• PROBLEM DESCRIPTION: Repeat precisely the span of lines below that opens with the line containing "match c with" and closes with the line containing "oncl (objm_client_close OBJM_CLOSE_NORMAL);", both included.

• DATA FOR ANALYSIS:
-- Opening Marker --

(* ===== verification/Client.v ===== *)
(** * Client: the command-line client of client.c

    The commands [put], [get] and [delete] and the dispatch in [main].  A client
    is a process of its own: its kernel state holds its descriptor table and the
    files it shares with the server, its [link] the connection.  A command sends
    its request, waits for the response and copies the file; the two halves are
    separate definitions, because the server acts between them.  Messages printed
    on the console are not represented. *)

From S2P Require Import Prelude Socket Kernel Protocol.

(** ** State *)

Record client := Client { cl_k : kernel; cl_l : link }.

Definition onck {A} (m : M kernel A) : M client A := fun s =>
  match m (cl_k s) with
  | Ret a k => Ret a (Client k (cl_l s))
  | Blocked => Blocked
  | Fault => Fault
  end.

(** A call of the protocol library: it works on the descriptors and the
    allocator of the process. *)
Definition cl_in (s : client) : link :=
  Link (set_oom (k_oom (cl_k s)) (set_fdt (fdtab (cl_k s)) (ep (cl_l s)))) (cn (cl_l s)).
Definition cl_out (l : link) (s : client) : client :=
  Client (set_k_oom (oom (ep l)) (set_fdtab (fdt (ep l)) (cl_k s))) l.

Definition oncl {A} (m : M link A) : M client A := fun s =>
  match m (cl_in s) with
  | Ret a l => Ret a (cl_out l s)
  | Blocked => Blocked
  | Fault => Fault
  end.

(** ** Requests and responses *)

Definition client_request (uri : list byte) : objm_request_t :=
  Request 0 0 OBJM_MODE_FDPASS (uri ++ [x00]) (Z.of_nat (length uri)).

Definition send_command (uri : list byte) : M client Z := oncl (objm_client_send_request (Some (client_request uri))).

(** The response, if it is an OK response with a descriptor. *)
Definition recv_descriptor : M client (option objm_response_t) :=
  r ← oncl (objm_client_recv_response true);
  match r with
  | (ret, Some resp) =>
      if ret <? 0 then mret None
      else if negb (rs_status resp =? OBJM_STATUS_OK) then
        _ ← oncl (onep (objm_response_free (Some resp))); mret None
      else if rs_fd resp <? 0 then
        _ ← oncl (onep (objm_response_free (Some resp))); mret None
      else mret (Some resp)
  | (ret, None) => if ret <? 0 then mret None else fault
  end.

(** ** Copying *)

Definition BUFFER_SIZE : nat := Z.to_nat (64 * 1024).

(** [while ((bytes_read = read(src_fd, buffer, size)) > 0)] with one [write] per chunk;
    [false] when a [write] fails.  A failing [read] ends the loop like the end of
    the file.  Every round takes at least one byte from the source, so its length
    bounds the number of rounds. *)
Fixpoint copy_loop (size : nat) (fuel : nat) (src dst : Z) : M kernel bool :=
  match fuel with
  | O => block
  | S fuel =>
      r ← sys_fread src size;
      match r with
      | inl [] | inr _ => mret true
      | inl d =>
          w ← sys_fwrite dst d;
          match w with
          | inl _ => copy_loop size fuel src dst
          | inr _ => mret false
          end
      end
  end.

(** The bytes behind a descriptor. *)
Definition source_length (k : kernel) (fd : Z) : nat :=
  match ofd_of k fd with
  | Some (_, Ofd (Some i) _ _ _) => length (default [] (inodes k !! i))
  | _ => 0
  end.

Definition copy_data (src dst : Z) : M kernel bool := fun k => copy_loop BUFFER_SIZE (S (source_length k src)) src dst k.

(** The end of [cmd_put] and [cmd_get]: copy, close both files, free the response. *)
Definition copy_and_close (src dst : Z) (resp : objm_response_t) : M client Z :=
  ok ← onck (copy_data src dst);
  _ ← onck (sys_close_fd src);
  _ ← onck (sys_close_fd dst);
  _ ← oncl (onep (objm_response_free (Some resp)));
  mret (if ok : bool then 0 else -1).

(** ** Commands *)

Definition put_finish (source_path : list byte) : M client Z :=
  r ← recv_descriptor;
  match r with
  | None => mret (-1)
  | Some resp =>
      let dest_fd := rs_fd resp in
      src_fd ← onck (sys_open source_path O_RDONLY false false);
      if src_fd <? 0 then
        _ ← onck (sys_close_fd dest_fd);
        _ ← oncl (onep (objm_response_free (Some resp)));
        mret (-1)
      else copy_and_close src_fd dest_fd resp
  end.

Definition cmd_put (uri source_path : list byte) : M client Z :=
  r ← send_command uri;
  if r <? 0 then mret (-1) else put_finish source_path.

Definition get_finish (dest_path : list byte) : M client Z :=
  r ← recv_descriptor;
  match r with
  | None => mret (-1)
  | Some resp =>
      let src_fd := rs_fd resp in
      dest_fd ← onck (sys_open dest_path O_WRONLY true true);
      if dest_fd <? 0 then
        _ ← onck (sys_close_fd src_fd);
        _ ← oncl (onep (objm_response_free (Some resp)));
        mret (-1)
      else copy_and_close src_fd dest_fd resp
  end.

Definition cmd_get (uri dest_path : list byte) : M client Z :=
  r ← send_command uri;
  if r <? 0 then mret (-1) else get_finish dest_path.

(** [snprintf(delete_uri, OBJM_MAX_URI_LEN, "/delete%s", uri)]. *)
Definition delete_uri (uri : list byte) : list byte := snprintf_text OBJM_MAX_URI_LEN (bs "/delete" ++ uri).

Definition delete_finish : M client Z :=
  r ← oncl (objm_client_recv_response true);
  match r with
  | (ret, Some resp) =>
      if ret <? 0 then mret (-1)
      else
        _ ← oncl (onep (objm_response_free (Some resp)));
        mret (if rs_status resp =? OBJM_STATUS_OK then 0 else -1)
  | (ret, None) => if ret <? 0 then mret (-1) else fault
  end.

Definition cmd_delete (uri : list byte) : M client Z :=
  r ← send_command (delete_uri uri);
  if r <? 0 then mret (-1) else delete_finish.

(** ** Main *)

Definition OBJM_CLOSE_NORMAL : Z := 0.

Definition DEFAULT_SOCKET_PATH : list byte := bs "/tmp/objmapper.sock".

(** The socket path and the remaining arguments ([argv] without the program). *)
Definition parse_args (argv : list (list byte)) : list byte * list (list byte) :=
  match argv with
  | (x2f :: _) as p :: args => (p, args)
  | args => (DEFAULT_SOCKET_PATH, args)
  end.

Definition run_command (args : list (list byte)) : M client Z :=
  match args with
  | [] => mret 1
  | command :: args =>
      if bool_decide (command = bs "put") then
        match args with uri :: file :: _ => cmd_put uri file | _ => mret 1 end
      else if bool_decide (command = bs "get") then
        match args with uri :: file :: _ => cmd_get uri file | _ => mret 1 end
      else if bool_decide (command = bs "delete") then
        match args with uri :: _ => cmd_delete uri | _ => mret 1 end
      else mret 1
  end.

Section Main.
(** [socket] and [connect] to the server at a path (cut to 107 bytes): the
    descriptor, or -1. *)
Variable connect : list byte -> M client Z.

Definition client_main (argv : list (list byte)) : M client Z :=
  let '(socket_path, args) := parse_args argv in
  match args with
  | [] => mret 1
  | _ =>
      sock ← connect (take 107 socket_path);
      if sock <? 0 then mret 1
      else
        c ← oncl (onep (objm_client_create sock OBJM_PROTO_V1));
        match c with
        | None => _ ← onck (sys_close_fd sock); mret 1
        | Some c =>
            _ ← oncl (modify (fun l => Link (ep l) (Some c)));
            ret ← run_command args;
            _ ← oncl (objm_client_close OBJM_CLOSE_NORMAL);
            _ ← oncl objm_client_destroy;
            _ ← onck (sys_close_fd sock);
            mret ret
        end
  end.
End Main.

-- Closing Marker --

• ANSWER SPACE:
        match c with
        | None => _ ← onck (sys_close_fd sock); mret 1
        | Some c =>
            _ ← oncl (modify (fun l => Link (ep l) (Some c)));
            ret ← run_command args;
            _ ← oncl (objm_client_close OBJM_CLOSE_NORMAL);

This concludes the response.